══ DATA ══

(** C4 (amended): a room just picked from a level with [k] distinct rooms
    in the input gets the counter max(k - 1, 0), and every later pick,
    from whichever level it is taken, takes 1 off the counters of the
    other keys, down to 0.  A room on cooldown is picked only by the room
    fallback, when every student left in the level is in a room on
    cooldown, or by the emergency branch.  So a pick that is not forced
    does not take the room of a pick from the same level made fewer than
    [k] picks of the draw earlier, unless a pick in between, from another
    level, had the same [`${level}-${room}`] key.  In a pool of one level
    (three rooms A, B, C for instance) the first [k] picks are from [k]
    distinct rooms. *)
Theorem room_round_robin students r :
  ∃ run,
    fairDistributionShuffle_run (length students) students r = Normal run ∧
    (∀ j stj evj st',
       run_trace run !! j = Some (stj, evj) → state_after run j = Some st' →
       let key := roomKey (pick_level evj) (room (pick_student evj)) in
       let k := length (distinct_rooms students (pick_level evj)) in
       cooldown_of (roomCooldown st') key = Z.max (Z.of_nat k - 1) 0 ∧
       ∀ key', key' ≠ key →
         cooldown_of (roomCooldown st') key'
         = Z.max (cooldown_of (roomCooldown stj) key' - 1) 0) ∧
    (∀ j stj evj l,
       run_trace run !! j = Some (stj, evj) → emergency evj = false →
       Map_get (byLevel stj) (pick_level evj) = Some l →
       room_choice (roomCooldown stj) (pick_level evj) l (pick_student evj)
         (room_forced evj)) ∧
    (∀ i j sti evi stj evj,
       run_trace run !! i = Some (sti, evi) →
       run_trace run !! j = Some (stj, evj) →
       (i < j)%nat →
       (j < i + length (distinct_rooms students (pick_level evi)))%nat →
       pick_level evj = pick_level evi →
       (∀ p stp evp,
          (i < p < j)%nat → run_trace run !! p = Some (stp, evp) →
          roomKey (pick_level evp) (room (pick_student evp))
          = roomKey (pick_level evi) (room (pick_student evi)) →
          pick_level evp = pick_level evi) →
       emergency evj = false → room_forced evj = false →
       room (pick_student evj) ≠ room (pick_student evi)) ∧
    (∀ lvl, lvl ≠ "" → Forall (λ s, level s = lvl) students →
       ∀ i j si sj,
         (i < j)%nat → (j < length (distinct_rooms students lvl))%nat →
         run_result run !! i = Some si → run_result run !! j = Some sj →
         room si ≠ room sj).
Proof.
  destruct (run_terminates (length students) students r) as (run & Hrun & _);
    [done|].
  exists run. split; [done|].
  destruct (decide (length students ≤ 2)%nat) as [Hsmall|Hbig].
  { pose proof Hrun as Hrun'. unfold fairDistributionShuffle_run in Hrun'.
    rewrite decide_True in Hrun' by done. injection Hrun' as <-. simpl.
    split_and!; try done.
    intros lvl _ Hsingle i j si sj. by apply small_pool_rooms. }
  assert (2 < length students)%nat as Hlen by lia.
  destruct (run_trace_from _ _ _ _ Hlen Hrun)
    as (st0 & fin & Hst0 & Hinv0 & _ & Hfin & Hres & Htr).
  destruct (trace_from_inv _ _ _ _ _ Hinv0 Htr) as [_ Hinvs].
  rewrite Forall_forall in Hinvs.
  assert (Hk : ∀ j stj evj, run_trace run !! j = Some (stj, evj) →
            room_bound (rooms_per_level students) (pick_level evj)
            = Z.max (Z.of_nat (length (distinct_rooms students (pick_level evj)))
                     - 1) 0).
  { intros j stj evj Hj.
    destruct (trace_from_lookup _ _ _ _ _ _ _ Htr Hj) as (st' & Hpick & _).
    destruct (picked_from_student _ _ _ _ _
                (Hinvs _ (list_elem_of_lookup_2 _ _ _ Hj)) Hpick)
      as (Hs & Hl & _).
    unfold room_bound. by rewrite (roomCount_occurring _ _ _ Hs Hl). }
  split_and!.
  - intros j stj evj st' Hj Hafter key k.
    destruct (trace_from_state_after _ _ _ _ _ _ _ Htr Hj)
      as (st1 & Hpick & _ & Hnext).
    assert (st' = st1) as ->.
    { unfold state_after in Hafter. rewrite Hfin in Hafter.
      destruct (run_trace run !! S j) as [[s e]|]; by simplify_eq. }
    split.
    + rewrite (picked_from_room_cooldown _ _ _ _ _ Hpick).
      rewrite decide_True by done. by eapply Hk.
    + intros key' Hne.
      rewrite (picked_from_room_cooldown _ _ _ _ _ Hpick).
      by rewrite decide_False.
  - intros j stj evj l Hj Hem Hg.
    destruct (trace_from_lookup _ _ _ _ _ _ _ Htr Hj) as (st' & Hpick & _).
    destruct Hpick as (l' & idx & Hg' & _ & _ & _ & Hchoice).
    rewrite Hg in Hg'. injection Hg' as <-. by apply Hchoice.
  - intros i j sti evi stj evj Hi Hj Hij Hwin Hsame Hkeys Hem Hrf Hroom.
    destruct (trace_from_lookup _ _ _ _ _ _ _ Htr Hi) as (sti' & Hpicki & Htri).
    assert (drop (S i) (run_trace run) !! (j - S i)%nat = Some (stj, evj))
      as Hj'.
    { rewrite lookup_drop. rewrite <-Hj. f_equal. lia. }
    set (key := roomKey (pick_level evi) (room (pick_student evi))).
    pose proof (trace_from_room_cooldown_lower _ _ _ _ _ _ _ key
                  (room_bound (rooms_per_level students) (pick_level evi))
                  Htri Hj') as Hlow.
    rewrite (picked_from_room_cooldown _ _ _ _ _ Hpicki) in Hlow.
    rewrite decide_True in Hlow by done.
    rewrite (Hk _ _ _ Hi) in Hlow.
    assert (0 < cooldown_of (roomCooldown stj) key) as Hpos.
    { assert (Z.min (Z.max (Z.of_nat (length (distinct_rooms students
                                                (pick_level evi))) - 1) 0)
                    (Z.max (Z.of_nat (length (distinct_rooms students
                                                (pick_level evi))) - 1) 0)
              - Z.of_nat (j - S i)
              ≤ cooldown_of (roomCooldown stj) key) as Hlow'; [|lia].
      apply Hlow. intros p stp evp Hp Hlook Hkey.
      rewrite lookup_drop in Hlook.
      rewrite (Hkeys (S i + p)%nat stp evp); [|lia|done|done].
      rewrite (Hk _ _ _ Hi). lia. }
    destruct (trace_from_lookup _ _ _ _ _ _ _ Htr Hj) as (stj' & Hpickj & _).
    destruct Hpickj as (l & idx & _ & _ & _ & _ & Hchoice).
    destruct (Hchoice Hem) as [_ Hrc]. rewrite Hrf in Hrc.
    unfold room_choice, room_cooldown_of in Hrc.
    rewrite Hsame, Hroom in Hrc. fold key in Hrc. lia.
  - intros lvl Hlvl Hsingle.
    destruct (single_level_round_robin students r lvl Hlvl Hlen Hsingle)
      as (run' & Hrun' & _ & _ & _ & _ & Hdistinct).
    rewrite Hrun in Hrun'. injection Hrun' as <-. exact Hdistinct.
Qed.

═══

#### [REQUIREMENT]
Look above for the line with "key' - 1) 0) ∧" and the line with "run_trace run !! i = Some (sti, evi) →". Write out those two lines and all the lines between them, exactly, and no others.

#### [RESULT OF THE EXERCISE]
         = Z.max (cooldown_of (roomCooldown stj) key' - 1) 0) ∧
    (∀ j stj evj l,
       run_trace run !! j = Some (stj, evj) → emergency evj = false →
       Map_get (byLevel stj) (pick_level evj) = Some l →
       room_choice (roomCooldown stj) (pick_level evj) l (pick_student evj)
         (room_forced evj)) ∧
    (∀ i j sti evi stj evj,
       run_trace run !! i = Some (sti, evi) →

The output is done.